People here are poor, and although I have witnessed poverty before I’d never seen people living off log fires and mainly consuming food they’d produced themselves. Various ethnic minorities inhabit the area including the Black Hmong, Dao and Phu Lo people. Many of these speak languages other than Vietnamese. The changes brought by tourism are noticeable, but no so prominent to ruin the area’s authenticity. Many families have converted from farming to selling souvenirs with examples including, indigo scarves and various carved stone objects. It was refreshing to see the majority of what was being sold out of houses and on the street, were products produced by the people themselves.

Exceedingly obvious is the ethnic minorities cheekily ripping tourists off, our guide gave us an indication of what we should be paying. Unfortunately I found it difficult to stop the woman selling me an indigo scarf, purchased as a gift, from overcharging me by two pounds while she was sat smiling bleakly underneath a tin roof, without heating in the middle of winter. I didn’t have it in me to refuse, especially when I thought about how little two pounds is to me, compared to what this woman could use it for.
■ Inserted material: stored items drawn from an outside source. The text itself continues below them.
(** X4. Without a [Content-Disposition] header, under any spelling of its
    name, the file name is the last segment of the URL of the response, and
    it holds no slash. The payload path is the download directory itself
    when the URL has no segment to give; it is the directory followed by
    [..], its parent, when the URL ends in [/..]; in every other case it
    is an entry of the download directory. *)
Theorem filename_falls_back_to_url_segment (dir : Path.t) (r : Response) :
  headers r !! "content-disposition" = None ->
  _get_response_filename r = Path.name (Path.of_string (url r)) /\
  Str.all_chars (fun c => negb (Ascii.eqb c "/")) (_get_response_filename r) = true /\
  ((_get_response_filename r = "" /\ payload_file dir r = dir) \/
   (_get_response_filename r = ".." /\ payload_file dir r = (dir ++ [".."])%list) \/
   (_get_response_filename r <> "" /\ _get_response_filename r <> "." /\
    _get_response_filename r <> ".." /\
    payload_file dir r = (dir ++ [_get_response_filename r])%list)).
Proof.
  intros H. rewrite (response_filename_no_header r H). unfold payload_file.
  rewrite (response_filename_no_header r H). split; [reflexivity|].
  destruct (name_of_string_cases (url r)) as [-> | [Hs Hc]].
  - split; [reflexivity|]. left. split; [reflexivity|].
    unfold Path.join. cbn. apply app_nil_r.
  - split; [exact Hs|]. right.
    pose proof (join_component dir _ Hs Hc) as Hj.
    destruct (decide (Path.name (Path.of_string (url r)) = "..")) as [E|E].
    + left. split; [exact E|]. rewrite Hj. now rewrite E.
    + right. split; [|split; [|split; [exact E | exact Hj]]];
        intros E'; rewrite E' in Hc; discriminate.
Qed.

Lemma filename_falls_back_to_url_segment_witness :
  _get_response_filename (plain_response example_url) = "pkg.tar.gz" /\
  payload_file cache_dir (plain_response example_url) = ["/"; "cache"; "pkg.tar.gz"] /\
  _get_response_filename (plain_response parent_url) = ".." /\
  payload_file cache_dir (plain_response parent_url) = ["/"; "cache"; ".."].
Proof.
  destruct (filename_falls_back_to_url_segment cache_dir (plain_response example_url)
              eq_refl) as (Hn & _ & Hp).
  destruct (filename_falls_back_to_url_segment cache_dir (plain_response parent_url)
              eq_refl) as (Hn' & _ & Hp').
  split; [rewrite Hn; evaluate|]. split.
  - destruct Hp as [[He _] | [[He _] | (_ & _ & _ & ->)]];
      [vm_compute in He; discriminate He | vm_compute in He; discriminate He | evaluate].
  - split; [rewrite Hn'; evaluate|].
    destruct Hp' as [[He _] | [[_ ->] | (_ & _ & He & _)]];
      [vm_compute in He; discriminate He | evaluate | exfalso; apply He; evaluate].
Defined.

(** X5. A file name taken from the header is used as the server wrote it:
    when it begins with a slash, the payload path is that absolute path,
    whatever the download directory, and the payload is written there. *)
Theorem absolute_header_filename_leaves_download_dir (env : Env) (dir : Path.t)
    (r : Response) (k v g : string) (rest : list string) (w w' : World) :
  headers r !! "content-disposition" = Some (k, v) ->
  Re.findall FILENAME_PATTERN v = g :: rest ->
  String.prefix "/" g = true ->
  _cache_dependency env dir r w = (Ok tt, w') ->
  _get_response_filename r = g /\
  payload_file dir r = Path.of_string g /\
  (forall dir', payload_file dir' r = payload_file dir r) /\
  files w' !! Path.of_string g = Some (content r).
Proof.
  intros Hh Hf Hp Hc.
  assert (Hn : _get_response_filename r = g)
    by now rewrite (response_filename_header r k v Hh), Hf.
  assert (Hj : forall d, payload_file d r = Path.of_string g).
  { intros d. unfold payload_file, Path.join. rewrite Hn. unfold Path.root_of.
    rewrite Hp.
    destruct (String.prefix "///" g), (String.prefix "//" g); reflexivity. }
  split; [exact Hn|]. split; [apply Hj|]. split; [intros d; now rewrite !Hj|].
  rewrite <- (Hj dir). exact (cache_dependency_payload _ _ _ _ _ Hc).
Qed.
If you plan to visit be wary not to buy from the local village kids, as although they’ll give you cheaper prices than the adults, this encourages them to skip school and continue attempting to make money from western tourists doing no good for their future. Besides any money lost whilst buying gifts I definitely made back on the food, where else can you get 73p beer?¬†Apart from the eerily lit church located centrally in Sapa town it seems due to the French’s presence in Vietnam they left some cultural characteristics such as aspects of religion behind, our guide told us that many of the villagers refused to use contraception as they were supposedly catholic, yet still maintained some Buddhist beliefs.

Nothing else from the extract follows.